Zginęło wielu Afgańczyków. Większość źródeł mówi o 60 ofiarach i 140 rannych, ale liczba stale rośnie. Niektóre źródła mówią nawet o 90 ofiarach. Władze szpitala, do którego trafiali ranni, podały, że wielu z nich ma obrażenia zagrażające życiu. Sytuacja jest niezwykle trudna - jeszcze przed atakiem szpital był zapełniony w około 80 proc.
Generał piechoty morskiej Kenneth F. McKenzie Jr. z Centralnego Dowództwa USA potwierdził w trakcie briefingu prasowego, że w wyniku wybuchów 12 amerykańskich żołnierzy zginęło, a 15 zostało rannych. - Będziemy przyspieszać proces ewakuacji ludzi do USA oraz państw ościennych - przekazał.
Generał Frank McKenzie przyznał podczas konferencji prasowej, że Stany Zjednoczone spodziewają się, że Państwo Islamskie będzie próbowało przeprowadzić kolejne zamachy. Zapytany w trakcie briefingu prasowego o to, czy do Kabulu w związku z czwartkowymi atakami zostanie skierowanych więcej amerykańskich żołnierzy, gen. Kenneth F. McKenzie Jr. z Centralnego Dowództwa USA ocenił, że ich obecna liczba jest wystarczająca.
Media donoszą, że w Kabulu nieopodal lotniska miała miejsce kolejna eksplozja. Te informacje nie zostały jeszcze oficjalnie potwierdzone.
Przedstawiciel talibów Abdul Kahar Balchi powiedział, że wybuchy, do których doszło tego dnia na lotnisku w Kabulu, są aktami terroru. Dodał jednak, że w ocenie talibów ich przyczyną jest obecność obcych wojsk w Afganistanie.
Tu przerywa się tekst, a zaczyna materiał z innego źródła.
(** C3, as stated, fails: on a stream with two [Metadata] events one run
    invokes [on_stop] twice.  The handler hands back the summary it was
    given with the number of the invocation, so the two elements yielded
    and the final world are those of two invocations. *)
Lemma on_stop_at_most_once_counterexample :
  let events := [metadata 5 2; metadata 7 3] in
  let first :=
    {| full_token := []; stop_reason := []; input_token_count := 5;
       output_token_count := 2;
       price := calculate_price "claude-v3-haiku" 5 2 |} in
  let second :=
    {| full_token := []; stop_reason := []; input_token_count := 7;
       output_token_count := 3;
       price := calculate_price "claude-v3-haiku" 7 3 |} in
  classify_all events = Some [Metadata 5 2; Metadata 7 3] /\
  exists t,
    run (client events) calculate_price probe args 0 = (t, 2, Ok ()) /\
    on_stop_calls t = [first; second] /\
    yields t = [(0, inr first); (1, inr second)] /\
    relayed probe 0 t 2 /\
    ~ length (on_stop_calls t) <= 1.
Proof.
  intros events first second. split; [reflexivity|].
  eexists. split; [vm_compute; reflexivity|].
  split; [reflexivity|]. split; [reflexivity|]. split.
  - repeat first [ apply relayed_nil | apply relayed_log
                 | apply relayed_backend_call
                 | (eapply relayed_on_stop; [reflexivity|]) ].
  - simpl. lia.
Qed.

Lemma on_stop_once_per_metadata_witness :
  let events := [metadata 5 2; metadata 7 3] in
  backend_answer (client events) args = Ok {| stream := events |} /\
  classify_all events = Some [Metadata 5 2; Metadata 7 3] /\
  exists t w',
    run (client events) calculate_price probe args 0 = (t, w', Ok ()) /\
    length (on_stop_calls t) = 2 /\
    on_stop_calls t =
      [ {| full_token := []; stop_reason := []; input_token_count := 5;
           output_token_count := 2;
           price := calculate_price "claude-v3-haiku" 5 2 |};
        {| full_token := []; stop_reason := []; input_token_count := 7;
           output_token_count := 3;
           price := calculate_price "claude-v3-haiku" 7 3 |} ] /\
    relayed probe 0 t w'.
Proof.
  intros events.
  assert (backend_answer (client events) args = Ok {| stream := events |})
    as Hanswer by reflexivity.
  assert (classify_all (stream {| stream := events |})
          = Some [Metadata 5 2; Metadata 7 3]) as Hevs by reflexivity.
  split; [exact Hanswer|]. split; [exact Hevs|].
  exact (on_stop_once_per_metadata (client events) calculate_price probe
           args {| stream := events |} 0 _ Hanswer Hevs).
Defined.

(** C4, as stated, fails: [Metadata] does not end the run.  On a stream
    with a [ContentDelta] after the [Metadata], [on_stream] is invoked
    after [on_stop] (the world counts the invocations: [on_stop] is the
    one numbered 0, [on_stream] the one numbered 1), and the last element
    yielded is the return value of [on_stream]. *)
Lemma metadata_is_terminal_counterexample :
  let events := [metadata 5 2; content_delta "late"] in
  classify_all events = Some [Metadata 5 2; ContentDelta (py "late")] /\
  exists t kw summary,
    run (client events) calculate_price handler args 0 = (t, 2, Ok ()) /\
    filter (fun a => negb (is_log a)) t =
      [ ConverseStream kw;
        OnStop summary (0, VStr []); Yield (0, VStr []);
        OnStream (VStr (py "late")) (1, VStr (py "late"));
        Yield (1, VStr (py "late")) ] /\
    last (yields t) = Some (1, VStr (py "late")) /\
    last (yields t) <> Some (0, VStr []).
Proof.
  intros events. split; [reflexivity|].
  eexists _, _, _. split; [vm_compute; reflexivity|].
  split; [reflexivity|]. split; [reflexivity|]. discriminate.
Qed.

Lemma metadata_yield_is_last_when_nothing_follows_witness :
  exists t1 summary r msg t2 w',
    run (client conversation) calculate_price handler args 0 =
      (t1 ++ OnStop summary r :: Log INFO msg :: Yield r :: t2, w', Ok ()) /\
    input_token_count summary = 5%Z /\ output_token_count summary = 2%Z /\
    forallb is_log t2 = true /\
    on_stream_calls t2 = [] /\ on_stop_calls t2 = [] /\
    last (yields (t1 ++ OnStop summary r :: Log INFO msg :: Yield r :: t2))
      = Some r.
Proof.
  assert (backend_answer (client conversation) args
          = Ok {| stream := conversation |}) as Hanswer by reflexivity.
  assert (classify_all (stream {| stream := conversation |})
          = Some ([Ignored; ContentDelta (py "Hi"); ContentDelta (py " there");
                   MessageStop (py "end_turn")] ++ Metadata 5 2 :: []))
    as Hevs by reflexivity.
  exact (metadata_yield_is_last_when_nothing_follows (client conversation)
           calculate_price handler args {| stream := conversation |} 0
           _ _ 5 2 Hanswer Hevs eq_refl).
Defined.

Lemma no_metadata_no_summary_witness :
  let events := [content_delta "Hi"; content_delta " there"] in
  backend_answer (client events) args = Ok {| stream := events |} /\
  classify_all events = Some [ContentDelta (py "Hi"); ContentDelta (py " there")] /\
  exists t w',
    run (client events) calculate_price probe args 0 = (t, w', Ok ()) /\
    on_stream_calls t = [VStr (py "Hi"); VStr (py " there")] /\
    on_stop_calls t = [] /\
    relayed probe 0 t w'.
Proof.
  intros events.
  assert (backend_answer (client events) args = Ok {| stream := events |})
    as Hanswer by reflexivity.
  assert (classify_all (stream {| stream := events |})
          = Some [ContentDelta (py "Hi"); ContentDelta (py " there")])
    as Hevs by reflexivity.
  split; [exact Hanswer|]. split; [exact Hevs|].
  exact (no_metadata_no_summary (client events) calculate_price probe args
           {| stream := events |} 0 _ Hanswer Hevs eq_refl).
Defined.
Rzecznik talibów Zabihullah Mudżahid zapowiedział, że "zdecydowanie potępiają" czwartkowe zamachy i skupiają się na kwestiach bezpieczeństwa. - Gdy tylko sytuacja na lotnisku się wyjaśni i wyjadą zagraniczne wojska, nie będziemy już mieli takich ataków - stwierdził Balchi.
Wysoka Komisarz Narodów Zjednoczonych ds. Praw Człowieka (UNHCHR) Michelle Bachelet przekazała informację o poważnym łamaniu praw człowieka przez talibów w Afganistanie, w tym o zbiorowych egzekucjach cywilów i członków afgańskich służb bezpieczeństwa, którzy się poddali - podaje RMF24.